Last but not least, the writing. It took over a hundred pages for Ash just to get to the castle. The pace was slow, the writing repetitive and dense. Some of the sentences were wonderfully crafted pieces of art, but not everything needs to be described, and you don’t need half as many adjectives or adverbs as the author used in this book. Seriously. This book could’ve been easily 100 to 200 pages shorter, and the pace would’ve been much more consistent if the writing wasn’t so overly flowery and descriptive. It slowed down the pace so much that at times it was imbearable to read.

On top of that, there was no real, no real storyline, and that resulted in no real tension. For a horror or thriller novel, one of the most important parts is the tension. When I picked up this book, I fully expected to shiver in fear while reading. Alas, nothing of the sort happened. This book wasn’t scary. It wasn’t even suspenseful. It was nothing but shallow characters, a hollow plot and run-on sentences filled with adverbs.

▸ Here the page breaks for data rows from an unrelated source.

(* ===== verification/LoadgenMain.v ===== *)
(** * [tools/loadgen.cpp]: [main] and the report

    The threads of the load generator share nothing but the kernel; each sees
    it through its own calls, so [views] gives every thread the kernel as it
    answers that thread.  Floating point and its conversions are parameters.
    The allocation of connections succeeds for a size that is not negative. *)

From S2P Require Import Prelude Headers RequestParser Numbers ParserFacts Response ByteBuffer Router Metrics Connection.
From S2P Require Import Ownership Main Accounting Loadgen LoadgenFacts LoadgenTheorems.
From stdpp Require Import sorting.

Open Scope Z_scope.

Definition lg_usage : bytes :=
  B "usage: loadgen [--host 127.0.0.1] [--port 8080] [--path /healthz]" ++ [LF]
  ++ B "               [-c connections] [-t threads] [-d seconds] [-p pipeline-depth]" ++ [LF].

(** [%d] of an [int]. *)
Definition fmt_d (v : Z) : bytes := if v <? 0 then B "-" ++ to_string (- v) else to_string v.

Section Report.
(** [of_u64] converts exactly or to the nearest; [fmt n] is [%.nf]; [trunc]
    converts to [std::size_t]; [seconds] makes a [duration<double>] of nanoseconds;
    [p99_9] is the literal. *)
Context {double : Type} (of_u64 : Z -> double) (div mul : double -> double -> double) (fmt : nat -> double -> bytes)
  (trunc : double -> nat) (seconds : Z -> double) (p99_9 : double).

(** [char buf[32]]. *)
Definition format_ns (ns : Z) : bytes :=
  take 31 (if ns <? 1000000 then fmt 1%nat (div (of_u64 ns) (of_u64 1000)) ++ B "us"
           else fmt 2%nat (div (of_u64 ns) (of_u64 1000000)) ++ B "ms").

(** [static_cast<std::size_t>(p / 100.0 * static_cast<double>(size - 1))]. *)
Definition pct_index (p : double) (size : Z) : nat := trunc (mul (div p (of_u64 100)) (of_u64 (size - 1))).

Definition lg_banner (o : Options) : bytes :=
  B "loadgen: " ++ fmt_d (lo_duration_s o) ++ B "s against http://" ++ lo_host o ++ B ":" ++ to_string (lo_port o) ++ lo_path o
  ++ B ", " ++ fmt_d (lo_connections o) ++ B " connections, " ++ fmt_d (lo_threads o) ++ B " threads, pipeline "
  ++ fmt_d (lo_pipeline o) ++ [LF].

Definition lg_report (all : ThreadStats) (elapsed : double) : list bytes :=
  let lat := latencies_ns all in
  let p v := format_ns (pct (pct_index v) lat) in
  [B "  requests      " ++ to_string (requests all) ++ B " in " ++ fmt 2%nat elapsed ++ B "s" ++ [LF];
   B "  throughput    " ++ fmt 0%nat (div (of_u64 (requests all)) elapsed) ++ B " req/s, "
     ++ fmt 2%nat (div (div (of_u64 (bytes_read all)) elapsed) (of_u64 1048576)) ++ B " MiB/s" ++ [LF];
   B "  latency       p50 " ++ p (of_u64 50) ++ B "  p90 " ++ p (of_u64 90) ++ B "  p99 " ++ p (of_u64 99)
     ++ B "  p99.9 " ++ p p99_9 ++ B "  max " ++ format_ns (List.last lat 0) ++ [LF];
   B "  errors        non-2xx " ++ to_string (non_2xx all) ++ B ", socket " ++ to_string (socket_errors all)
     ++ B ", reconnects " ++ to_string (reconnects all) ++ [LF]].

(** How the process ends: with a status and what it printed, or by an exception nobody catches. *)
Inductive lresult := LReturn (status : Z) (out : list bytes) | LTerminate.

Context {K : Type} `{ClientKernel K}.

(** The threads; a result is [Some] when the thread is over: whether it returned, and the worker. *)
Definition lg_threads (n fuel : nat) (o : Options) (deadline : Z) (views : list K) : list (option (bool * Worker K)) :=
  zip_with (fun s k => match run_worker o deadline n fuel (Worker_begin o (Z.to_nat s) k) with
                       | Some (inr r) => Some r
                       | _ => None
                       end) (shares o) views.

Definition lg_quit (r : option (bool * Worker K)) : bool := match r with Some (false, _) => true | _ => false end.
Definition lg_stats (r : option (bool * Worker K)) : option ThreadStats := match r with Some (_, w) => Some (w_stats w) | None => None end.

I don’t recommend Ash to anyone, unless everything you’ve read so far sounds like you’d like to read it. But if you’re looking for a ghost story, then there are tons of books out there that are a million times better than this one. This book lacks in every single aspect, and I couldn’t find any redeeming qualities. It was a waste of twenty bucks, and a struggle to get to the end.


  1. sort of agree with this review. However, having read all of JH other books, I found Ash to be sadly poor. Its so sloppily written and full of cliched characters and plot lines, how or why JH managed to drag it out for 700 pages I will never know. Pls JH if you are going to write more get back to your previously high standards. Ash is just rubbish!

  2. Super granny says

    i am so glad u found this review. I was under halfway through the book and getting very bored. I could turn over 20 pages and still know what was happening. Plots are too long and drawn out. I read the review then put the book back in my bookcase to be assigned later for the charity shop. Sorry Mr Herbert I may try another book later. Any recommendations gratefully accepted.

    • I have read a lot of James Herbert’s books and become a huge fan – until I read Ash
      I find it hard to believe that he actually wrote it!!
      Just find it so unbelievably tedious – previous works were all not putdownable
      What happened?!!

  3. Super granny says

    Ps Why did Twigg want to blow up the castle in the first place? Maybe because of who resided there. Did I miss that bit scanning through so many pages?